Essas assertivas foram constatadas pelos depoimentos e por entrevistas com os alunos. “Eu nunca tinha visto um aquecedor solar. É uma forma de economizar energia elétrica” (aluno A); “A ideia foi muito interessante, foi um trabalho coletivo, um ajudando o outro; aprendi que a água quente é mais leve e sobe o cano com mais facilidade; a água quente não se mistura com a fria porque é mais leve” (aluno B); “É mais econômico, pois utiliza a energia do Sol e não precisa gastar energia elétrica” (aluno C); “É uma forma de ajudar o meio ambiente: a energia solar se transforma em energia térmica” (aluno D).

Todo esse processo, iniciando com as concepções prévias, pesquisa e construção do protótipo, levou aproximadamente dois meses para ser concluído. Em cada aula, reservávamos alguns minutos para confeccionar alguma parte do trabalho. O aquecedor foi produzido e montado em sala de aula; ao final, fez-se uma exposição dele no pátio da escola, onde os alunos observaram, explicaram e discutiram o seu funcionamento.

Enfim, essa estratégia metodológica alcançou resultados satisfatórios, promovendo a integração e a interação dos alunos, a construção do conhecimento, contribuindo de forma positiva para o ensino e aprendizagem. No entanto, apesar de o desenvolvimento da atividade enriquecedora ter sido fundamental, o mais gratificante foi perceber que ela contribuiu satisfatoriamente para a tomada de decisão e reflexão, de modo que os alunos possam interferir conscientemente na sociedade em que vivem.

O ensino de Ciências Naturais tem sido alvo de muitas discussões no contexto atual. Além do conhecimento científico, “é essencial considerar o desenvolvimento cognitivo dos estudantes, relacionado a suas experiências, sua idade, sua identidade cultural e social, e os diferentes significados e valores que as Ciências Naturais podem ter para eles, para que a aprendizagem seja significativa” (PCN, 1998).

Para Ausubel, aprendizagem significativa é um processo pelo qual uma nova informação se relaciona com um aspecto relevante da estrutura de conhecimento do indivíduo (Moreira; Masini, 2001, p. 17).

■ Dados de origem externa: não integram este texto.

Lemma correct_cases (V : variant) (w k c : Z) :
  correct V w = Ok (k, c) ->
  (k = 0 /\ c = w /\ computeParityInt64 w = 0)
  \/ (k = 2 /\ c = 0 /\ computeParityInt64 w = 0)
  \/ (k = 1 /\ computeParityInt64 w = 1
      /\ exists p, 0 <= p < codeword_bits V /\ c = Z.lxor w (bit_at p)).
Proof.
  rewrite correct_engine. unfold correct_with.
  destruct (Z.eqb_spec (computeParityInt64 w) 0) as [Hp|Hp].
  - destruct (_ =? 0); intros E.
    + left. repeat split; congruence.
    + right; left. repeat split; congruence.
  - assert (Hp1 : computeParityInt64 w = 1)
      by (destruct (computeParityInt64_bit w); [contradiction|assumption]).
    fold (syndrome V w).
    destruct (Z.eqb_spec (syndrome V w) 0) as [Hs|Hs]; intros E; right; right.
    + repeat split; try congruence.
      exists 1. split; [destruct V; cbn; lia|].
      unfold bit_at. change 1 with globalParityBitp at 2. congruence.
    + pose proof (syndrome_range V w) as Hr.
      destruct (syndrome_position V (syndrome V w) ltac:(lia))
        as (p & Hm & Hpn & _).
      rewrite Hm in E. cbn [bind fst] in E.
      repeat split; try congruence.
      exists p. split; [assumption|]. unfold bit_at. congruence.
Qed.

(** X4 -- [Correct] changes at most one bit: for an [int64] word it either
    returns the word unchanged with count 0, or the sentinel 0 with count 2
    (both only when the overall parity is even), or, exactly when the
    overall parity is odd, count 1 and the word with a single bit inside
    the [n]-bit layout flipped. *)
Theorem correct_flips_at_most_one_bit (V : variant) (w k c : Z) :
  in_int64 w -> correct V w = Ok (k, c) ->
  (k = 0 /\ c = w /\ computeParityInt64 w = 0)
  \/ (k = 2 /\ c = 0 /\ computeParityInt64 w = 0)
  \/ (k = 1 /\ computeParityInt64 w = 1
      /\ exists p, 0 <= p < codeword_bits V /\ c = Z.lxor w (bit_at p)).
Proof. intros _. apply correct_cases. Qed.

Lemma correct_flips_at_most_one_bit_witness :
  (in_int64 0x1234 /\ correct VariantB 0x1234 = Ok (1, 0x1214))
  /\ ((1 = 0 /\ 0x1214 = 0x1234 /\ computeParityInt64 0x1234 = 0)
      \/ (1 = 2 /\ 0x1214 = 0 /\ computeParityInt64 0x1234 = 0)
      \/ (1 = 1 /\ computeParityInt64 0x1234 = 1
          /\ exists p, 0 <= p < codeword_bits VariantB
                       /\ 0x1214 = Z.lxor 0x1234 (bit_at p))).
Proof.
  assert (Hw : in_int64 0x1234) by (unfold in_int64; lia).
  assert (Hc : correct VariantB 0x1234 = Ok (1, 0x1214))
    by (vm_compute; reflexivity).
  exact (conj (conj Hw Hc)
           (correct_flips_at_most_one_bit VariantB 0x1234 1 0x1214 Hw Hc)).
Defined.

Lemma bit_parity (p : Z) : 0 <= p < 64 -> computeParityInt64 (bit_at p) = 1.
Proof.
  intros Hp.
  pose proof (Zseq_forall 64 _ bit_parity_ok p Hp) as H. cbv beta in H.
  now apply Z.eqb_eq.
Qed.

(** X5 -- Three flipped bits are beyond the code: in every variant, a
    codeword with three distinct bits of the layout flipped is reported as
    a single error, and the returned word is a valid codeword other than
    the original. *)
Theorem triple_error_miscorrected (V : variant) (v t p q r : Z) :
  0 <= p < codeword_bits V -> 0 <= q < codeword_bits V ->
  0 <= r < codeword_bits V -> p <> q -> p <> r -> q <> r ->
  exists x,
    correct V (Z.lxor (Z.lxor (Z.lxor (pack V v t) (bit_at p)) (bit_at q))
                 (bit_at r)) = Ok (1, x)
    /\ x <> pack V v t
    /\ correct V x = Ok (0, x).
Proof.
  intros Hp Hq Hr Hpq Hpr Hqr.
  destruct (layout_sum V) as [_ Hn].
  set (w := pack V v t).
  set (w' := Z.lxor (Z.lxor (Z.lxor w (bit_at p)) (bit_at q)) (bit_at r)).
  assert (Hodd : computeParityInt64 w' = 1).
  { unfold w'. rewrite !computeParityInt64_lxor, !bit_parity by lia.
    destruct (pack_valid V v t) as [Hw0 _]. fold w in Hw0.
    now rewrite Hw0. }
  assert (T : exists k c, correct V w' = Ok (k, c)).
  { rewrite correct_engine.
    destruct (correct_total (get_of V) (check_of V) (syndrome_map V)
                (syndromes V) (syndrome_range V) (syndrome_map_sound V) w')
      as (k & c & E & _).
    eauto. }
  destruct T as (k & c & E).
  destruct (correct_cases V w' k c E)
    as [(_ & _ & H0)|[(_ & _ & H0)|(-> & _ & s & Hs & ->)]]; try congruence.
  exists (Z.lxor w' (bit_at s)). split; [exact E|]. split.
  - intros Heq.
    assert (B : forall i, 0 <= i < 64 ->
              xorb (xorb (xorb (i =? p) (i =? q)) (i =? r)) (i =? s) = false).
    { intros i Hi.
      pose proof (f_equal (fun z => Z.testbit z i) Heq) as Hb.
      cbv beta in Hb. unfold w' in Hb.
      rewrite !Z.lxor_spec, !bit_at_spec in Hb by lia.
      destruct (Z.testbit w i), (i =? p), (i =? q), (i =? r), (i =? s);
        cbn in *; congruence. }
    pose proof (B p ltac:(lia)) as Bp. pose proof (B q ltac:(lia)) as Bq.
    rewrite Z.eqb_refl in Bp, Bq.
    destruct (Z.eqb_spec p q), (Z.eqb_spec q p), (Z.eqb_spec p r),
      (Z.eqb_spec q r), (Z.eqb_spec p s), (Z.eqb_spec q s);
      cbn in *; try congruence; lia.
  - rewrite correct_engine in *.
    apply correct_repair_valid with (smax := syndromes V) (w := w').
    + apply get_of_lxor.
    + apply check_of_lxor.
    + apply syndrome_range.
    + apply syndrome_map_sound.
    + apply parity_bit_sound.
    + exact E.
Qed.

Lemma triple_error_miscorrected_witness :
  (0 <= 0 < codeword_bits VariantA /\ 0 <= 3 < codeword_bits VariantA
   /\ 0 <= 7 < codeword_bits VariantA /\ 0 <> 3 /\ 0 <> 7 /\ 3 <> 7)
  /\ exists x,
       correct VariantA
         (Z.lxor (Z.lxor (Z.lxor (pack VariantA 5 1) (bit_at 0)) (bit_at 3))
            (bit_at 7)) = Ok (1, x)
       /\ x <> pack VariantA 5 1
       /\ correct VariantA x = Ok (0, x).
Proof.
  assert (Hp : 0 <= 0 < codeword_bits VariantA) by (cbn; lia).
  assert (Hq : 0 <= 3 < codeword_bits VariantA) by (cbn; lia).
  assert (Hr : 0 <= 7 < codeword_bits VariantA) by (cbn; lia).
  assert (Hpq : 0 <> 3) by discriminate.
  assert (Hpr : 0 <> 7) by discriminate.
  assert (Hqr : 3 <> 7) by discriminate.
  exact (conj (conj Hp (conj Hq (conj Hr (conj Hpq (conj Hpr Hqr)))))
           (triple_error_miscorrected VariantA 5 1 0 3 7
              Hp Hq Hr Hpq Hpr Hqr)).
Defined.

Lemma lxor_fixed (w c : Z) : Z.lxor w c = w -> c = 0.
Proof.
  intros E.
  rewrite <- (Z.lxor_0_l c), <- (Z.lxor_nilpotent w), Z.lxor_assoc, E.
  reflexivity.
Qed.

Lemma above_layout_ok (V : variant) :
  forallb (fun p =>
    (p <? codeword_bits V)
    || (returns 1 (Z.lxor (bit_at p) (bit_at 1))
          (correct_with (get_of V) (check_of V) (syndrome_map V) (bit_at p))
        && negb (Z.lxor (bit_at p) (bit_at 1) =? 0))) (Zseq 64) = true.
Proof. destruct V; vm_compute; reflexivity. Qed.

Nessa perspectiva, é fundamental levar em conta o contexto social e cultural, trabalhar temas e conteúdos que sejam flexíveis, estimulando a curiosidade e o interesse dos alunos, levando em consideração os diferentes níveis ou ciclos e adequação à ordenação da sequência do assunto (Moreira; Masini, 2001, p. 48).

No entanto, não se pode prescindir do conhecimento científico, levando o aluno a construir explicações por meio da observação, da experimentação, do levantamento de hipóteses e sistematizando as ações.

No entanto, alguns entraves, como o nível de formação e as condições de trabalho dos professores, podem dificultar o trabalho prático proposto no currículo (Gimeno, 2000). Nesse sentido, o professor precisa vencer esses obstáculos, buscando estratégias viáveis para realizar as atividades práticas e investigativas.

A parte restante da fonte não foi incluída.